Men and women choose schools for different reasons, and their goals tend to be different. But, we might learn from what we have seen in women's softball.

1. There is no wholesale movement of players to or from successful programs.

2. Few impact players transfer.

3. Usually, a transfer involves something other than just wanting to play for a winning team.

Recent transfers to and from OU: (off the top of my head)

Shelby Pendley: from Arizona to OU after her freshman year. Two programs rated about equal at the time. She just wasn't happy at Arizona.

Tony Nirschi: from Pitt. Had been fairly successful at Pitt. Didn't play much at OU. No reason given for transfer. No real gain in playing time.

Kelsey Stevens: from Stanford. Several pitchers have transferred from Stanford recently, resulting in a decline in their program to maybe the worst in the Pac 12. Recent coaching change resulted. Stevens came to a program in which Gascoigne and Ricketts had graduated, and she led OU to the CWS as our only legitimate starter. Ineffective as a senior. Apparently, some problems at Stanford. Hoover of LSU also transferred from Stanford.

Paige Lowary: from Missouri. This wasn't so much a transfer as it was a resurrection. After a decent freshman year, Paige was hit in the head with a line drive. She was out for a while, appeared to be afraid to be on the mound. She lost all interest in softball and was strongly considering just quitting the sport. She transferred to OU and was a star late in the year. OU solved her emotional problems by giving her confidence.

Dalton: From OU to ? Forget where. She missed half of her freshman year with various emotional issues. Didn't like to work out. Class attendance problem. Just needed to grow up. Couldn't seem to do it here. Apparently, had similar issues in highschool.

Destinie Lookout: from OU. Wasn't likely to play much. I don't know if she is still playing.

Jadyn Chestnut: After FR year, transferred to Central in Edmond where she has been very successful.
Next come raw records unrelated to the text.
Lemma load_csv_run (p : Path) (encoding : string) (index_col : option string)
  (w : World) :
  load_csv p encoding index_col w =
  let w' := log (CallOpenRead p) w in
  match locate w p with
  | None => (Raise (os_error (strerror (stat_errno w p)) p), w')
  | Some (Dir _) => (Raise (os_error "Is a directory" p), w')
  | Some (File bytes) =>
      match parse_csv bytes encoding with
      | inl e => (Raise e, w')
      | inr (header, body) =>
          let df := mkDF (RangeIndex (length body)) header body in
          match index_col with
          | Some c =>
              if negb (String.eqb c "") && Str.mem c header
              then (set_index df c, w') else (Ok df, w')
          | None => (Ok df, w')
          end
      end
  end.
Proof.
  unfold load_csv, bind, read_csv, os_stat. cbv zeta.
  destruct (locate w p) as [[bytes|es]|]; try reflexivity.
  destruct (parse_csv bytes encoding) as [e|[header body]]; [reflexivity|].
  destruct index_col as [c|]; [|reflexivity]. simpl.
  destruct (_ && _); reflexivity.
Qed.

Lemma load_run (args : Namespace) (file_path : Path) (w : World) :
  load args file_path w =
  match load_csv file_path (args_encoding args)
          (if args_no_index args then None else Some "email_id")
          (printed ("Loading CSV: " ++ str file_path
                    ++ " (encoding=" ++ args_encoding args ++ ")") w) with
  | (Ok df, w2) => (Ok (inr df), w2)
  | (Raise exc, w2) =>
      (Ok (inl 4%Z), printed ("Error loading CSV: " ++ exc_msg exc) w2)
  end.
Proof.
  unfold load, bind, try_except, print, printed.
  destruct (load_csv _ _ _ _) as [[df|e] w2]; reflexivity.
Qed.

Lemma summary_run (df : DataFrame) (w : World) :
  summary df w =
  (Ok tt,
   printed (Str.nl ++ "Columns: " ++ repr_list (columns df))
     (printed ("Shape: " ++ repr_shape (shape df))
        (printed (Str.nl ++ "DataFrame loaded successfully.") w))).
Proof. reflexivity. Qed.

Lemma preview_run (args : Namespace) (df : DataFrame) (w : World) :
  preview args df w =
  if (args_head args =? 0)%Z then (Ok tt, w)
  else (Ok tt,
        printed (to_string (head df (args_head args)))
          (printed (Str.nl ++ "Showing top rows:") w)).
Proof.
  unfold preview. destruct (args_head args =? 0)%Z; reflexivity.
Qed.

Lemma snapshot_run (args : Namespace) (df : DataFrame) (w : World) :
  snapshot args df w =
  if Str.truthy (args_save_pickle args) then
    let out := Path_ (match args_save_pickle args with Some s => s | None => "" end) in
    let w1 := log (CallOpenWrite out) w in
    match write_file (fs w) (abs_parts w out) (pickle_bytes df (str out)) with
    | Some t =>
        (Ok tt,
         printed ("Wrote DataFrame pickle to: " ++ str out)
           (mkWorld t (cwd w1) (stdout w1) (calls w1)))
    | None => (Raise (os_error "Cannot open for writing" out), w1)
    end
  else (Ok tt, w).
Proof.
  unfold snapshot, bind, to_pickle. cbv zeta.
  destruct (Str.truthy (args_save_pickle args)); [|reflexivity].
  destruct (write_file _ _ _); reflexivity.
Qed.

Lemma report_run (args : Namespace) (df : DataFrame) (w : World) :
  report args df w =
  match snapshot args df (snd (preview args df (snd (summary df w)))) with
  | (Ok _, w3) => (Ok 0%Z, w3)
  | (Raise e, w3) => (Raise e, w3)
  end.
Proof.
  unfold report, bind. rewrite summary_run. cbn [snd].
  destruct (preview args df _) as [[[]|e] wp] eqn:Hp; cbn [snd].
  - destruct (snapshot args df wp) as [[[]|e] w3]; reflexivity.
  - rewrite preview_run in Hp. destruct (_ =? _)%Z; discriminate.
Qed.

Lemma main_args_run (args : Namespace) (w : World) :
  main_args args w =
  match resolve_path args w with
  | (Ok (inl code), w1) => (Ok code, w1)
  | (Ok (inr file_path), w1) =>
      match load args file_path w1 with
      | (Ok (inl code), w2) => (Ok code, w2)
      | (Ok (inr df), w2) => report args df w2
      | (Raise e, w2) => (Raise e, w2)
      end
  | (Raise e, w1) => (Raise e, w1)
  end.
Proof.
  unfold main_args, bind.
  destruct (resolve_path args w) as [[[code|file_path]|e] w1]; try reflexivity.
  destruct (load args file_path w1) as [[[code|df]|e] w2]; reflexivity.
Qed.

End Phases.

(** ** Exit codes *)

Section ExitCodes.

Context `{Library}.







(** Runs of [main] that end with 0, 2, 3 and 4. *)
Example main_exit_code_examples :
  fst (@main_args Demo.lib defaults Demo.w_nested) = Ok 0%Z /\
  @main_args Demo.lib (mkArgs (Some "nothere.csv") "latin-1" false 5 None) Demo.w_nested
  = (Ok 2%Z,
     mkWorld (fs Demo.w_nested) (cwd Demo.w_nested)
       ["File not found at provided path: nothere.csv"]
       [CallExists (mkPath false ["nothere.csv"])]) /\
  fst (@main_args Demo.lib defaults Demo.w_none) = Ok 3%Z /\
  fst (@main_args Demo.lib (mkArgs None "klingon" false 5 None) Demo.w_here)
  = Ok 4%Z /\
  fst (@main_args Demo.lib defaults Demo.w_dir_nested) = Ok 4%Z.
Proof. repeat split; vm_compute; reflexivity. Qed.

End ExitCodes.

(** ** The index column *)

Lemma position_In (c : string) (cols : list string) :
  In c cols ->
  exists k, position c cols = Some k /\ nth_error cols k = Some c.
Proof.
  induction cols as [|x cols IH]; simpl; [intros []|].
  destruct (String.eqb_spec c x) as [->|Hne].
  - intros _. now exists 0.
  - intros [Hx|Hin]; [congruence|].
    destruct (IH Hin) as [k [-> Hk]]. now exists (S k).
Qed.

Lemma mem_In (c : string) (cols : list string) :
  Str.mem c cols = true <-> In c cols.
Proof.
  unfold Str.mem. rewrite existsb_exists. split.
  - intros [x [Hin Hx]]. apply String.eqb_eq in Hx. now subst.
  - intros Hin. exists c. split; [exact Hin|apply String.eqb_refl].
Qed.

Lemma mem_false (c : string) (cols : list string) :
  ~ In c cols -> Str.mem c cols = false.
Proof.
  intros Hn. destruct (Str.mem c cols) eqn:Hm; [|reflexivity].
  apply mem_In in Hm. contradiction.
Qed.

Lemma locate_same (w w' : World) (p : Path) :
  fs w' = fs w -> cwd w' = cwd w -> locate w' p = locate w p.
Proof. unfold locate, abs_parts. now intros -> ->. Qed.

Section IndexColumn.

Context `{Library}.

(** C3. For a file that parses and has a column [email_id]: without
    [--no-index] the loaded table is indexed by the values of that
    column, which leaves the columns; with [--no-index] the table keeps
    the positional index [RangeIndex] over its rows and [email_id] stays
    a column. *)
Theorem load_email_id_index (args : Namespace) (file_path : Path) (w : World)
  (bytes : string) (header : list string) (body : list (list cell)) :
  locate w file_path = Some (File bytes) ->
  parse_csv bytes (args_encoding args) = inr (header, body) ->
  In "email_id" header ->
  (args_no_index args = false ->
   exists k df w',
     nth_error header k = Some "email_id" /\
     load args file_path w = (Ok (inr df), w') /\
     index df = ColumnIndex "email_id" (map (fun r => nth k r "") body) /\
     columns df = drop_nth k header)
  /\
  (args_no_index args = true ->
   exists w',
     load args file_path w
     = (Ok (inr (mkDF (RangeIndex (length body)) header body)), w')).
Proof.
  intros Hloc Hparse Hin. split; intros Hflag.
  - destruct (position_In _ _ Hin) as [k [Hpos Hk]].
    rewrite load_run, load_csv_run, Hflag. cbv zeta.
    change (locate (printed _ w) file_path) with (locate w file_path).
    rewrite Hloc, Hparse.
    apply mem_In in Hin. rewrite Hin. simpl.
    unfold set_index. simpl. rewrite Hpos.
    eexists k, _, _. repeat split. exact Hk.
  - rewrite load_run, load_csv_run, Hflag. cbv zeta.
    change (locate (printed _ w) file_path) with (locate w file_path).
    rewrite Hloc, Hparse. eexists. reflexivity.
Qed.

(** C5. When the index column asked for is not among the columns,
    [load_csv] returns the parsed table as it is, with the positional
    index, exactly as if no index column had been given, and raises
    nothing; a run of [main] on such a file ends as the same run with
    [--no-index] does, exit code included. *)
Theorem load_csv_missing_index_column (file_path : Path) (encoding c : string)
  (w : World) (bytes : string) (header : list string) (body : list (list cell)) :
  locate w file_path = Some (File bytes) ->
  parse_csv bytes encoding = inr (header, body) ->
  ~ In c header ->
  load_csv file_path encoding (Some c) w
  = (Ok (mkDF (RangeIndex (length body)) header body),
     log (CallOpenRead file_path) w)
  /\
  load_csv file_path encoding (Some c) w = load_csv file_path encoding None w
  /\
  (forall args w1,
     c = "email_id" -> encoding = args_encoding args ->
     resolve_path args w = (Ok (inr file_path), w1) ->
     main_args args w = main_args (with_no_index true args) w).
Proof.
  intros Hloc Hparse Hin. apply mem_false in Hin.
  assert (Hsame : forall w',
            fs w' = fs w -> cwd w' = cwd w ->
            load_csv file_path encoding (Some c) w'
            = load_csv file_path encoding None w').
  { intros w' Hf Hc. rewrite !load_csv_run. cbv zeta.
    rewrite (locate_same w w' file_path Hf Hc), Hloc, Hparse, Hin.
    now rewrite andb_false_r. }
  repeat apply conj.
  - rewrite load_csv_run. cbv zeta. rewrite Hloc, Hparse, Hin.
    now rewrite andb_false_r.
  - now apply Hsame.
  - intros args w1 -> -> Hres.
    rewrite !main_args_run.
    change (resolve_path (with_no_index true args) w)
      with (resolve_path args w).
    rewrite Hres, !load_run.
    destruct (keeps_resolve_path args w) as (Hf1 & Hc1 & _).
    rewrite Hres in Hf1, Hc1. simpl in Hf1, Hc1.
    destruct (args_no_index args); [reflexivity|].
    simpl (args_no_index (with_no_index true args)). cbv iota.
    change (args_encoding (with_no_index true args)) with (args_encoding args).
    rewrite Hsame by (simpl; congruence).
    destruct (load_csv _ _ None _) as [[df|e] w2]; reflexivity.
Qed.

End IndexColumn.

(** ** The preview *)




Section Preview.

Context `{Library}.



End Preview.


(** The dataset with an [email_id] column, loaded with the defaults. *)
Lemma load_email_id_index_witness :
  locate Demo.w_here Demo.dataset = Some (File Demo.emails) /\
  exists k df w',
    nth_error ["email_id"; "subject"] k = Some "email_id" /\
    @load Demo.lib defaults Demo.dataset Demo.w_here = (Ok (inr df), w') /\
    index df
    = ColumnIndex "email_id"
        (map (fun r => nth k r "") (rows Demo.emails_table)) /\
    columns df = drop_nth k ["email_id"; "subject"].
Proof.
  split; [reflexivity|].
  destruct (@load_email_id_index Demo.lib defaults Demo.dataset Demo.w_here
              Demo.emails ["email_id"; "subject"] (rows Demo.emails_table))
    as [Hindexed _].
  - reflexivity.
  - reflexivity.
  - now left.
  - apply Hindexed. reflexivity.
Defined.

(** The dataset without an [email_id] column, loaded with the defaults. *)
Lemma load_csv_missing_index_column_witness :
  locate Demo.w_no_id Demo.dataset = Some (File Demo.no_id) /\
  @load_csv Demo.lib Demo.dataset "latin-1" (Some "email_id") Demo.w_no_id
  = (Ok (mkDF (RangeIndex 2) ["sender"; "subject"]
           [["ann"; "hello"]; ["bob"; "offer"]]),
     log (CallOpenRead Demo.dataset) Demo.w_no_id) /\
  @main_args Demo.lib defaults Demo.w_no_id
  = @main_args Demo.lib (with_no_index true defaults) Demo.w_no_id.
Proof.
  split; [reflexivity|].
  destruct (@load_csv_missing_index_column Demo.lib Demo.dataset "latin-1"
              "email_id" Demo.w_no_id Demo.no_id ["sender"; "subject"]
              [["ann"; "hello"]; ["bob"; "offer"]])
    as (Hload & _ & Hmain).
  - reflexivity.
  - reflexivity.
  - simpl. intros [Hs|[Hs|[]]]; discriminate.
  - split; [exact Hload|].
    apply (Hmain defaults (log (CallExists Demo.dataset) Demo.w_no_id));
      reflexivity.
Defined.

(** ** The snapshot *)



Section Snapshot.

Context `{Library}.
Wasn't likely to be a key player at OU. Not quite high D-1 talent.

Brit Finney: Transferred to Mississippi. DP most of the year. Pitched a one-hitter (?) against Bama late in the year. Coming around. Control problems at OU, Possible parental influence. Unhappy.

You see this much activity in a lot of sports. Players who don't see playing time may leave, even if they have to sit out a year. None of these were likely to be influenced by having to sit out a year. Other factors intervened.

Mostly, what we see is players leave programs for a reason. If you see one transfer, you may see several. It is often due to something wrong with the program. Missouri has had a lot of transfers. I haven't seen many transfers to other major programs, and almost none of consequence. In some way, some transfers are somewhat like a male going pro early, just to get away.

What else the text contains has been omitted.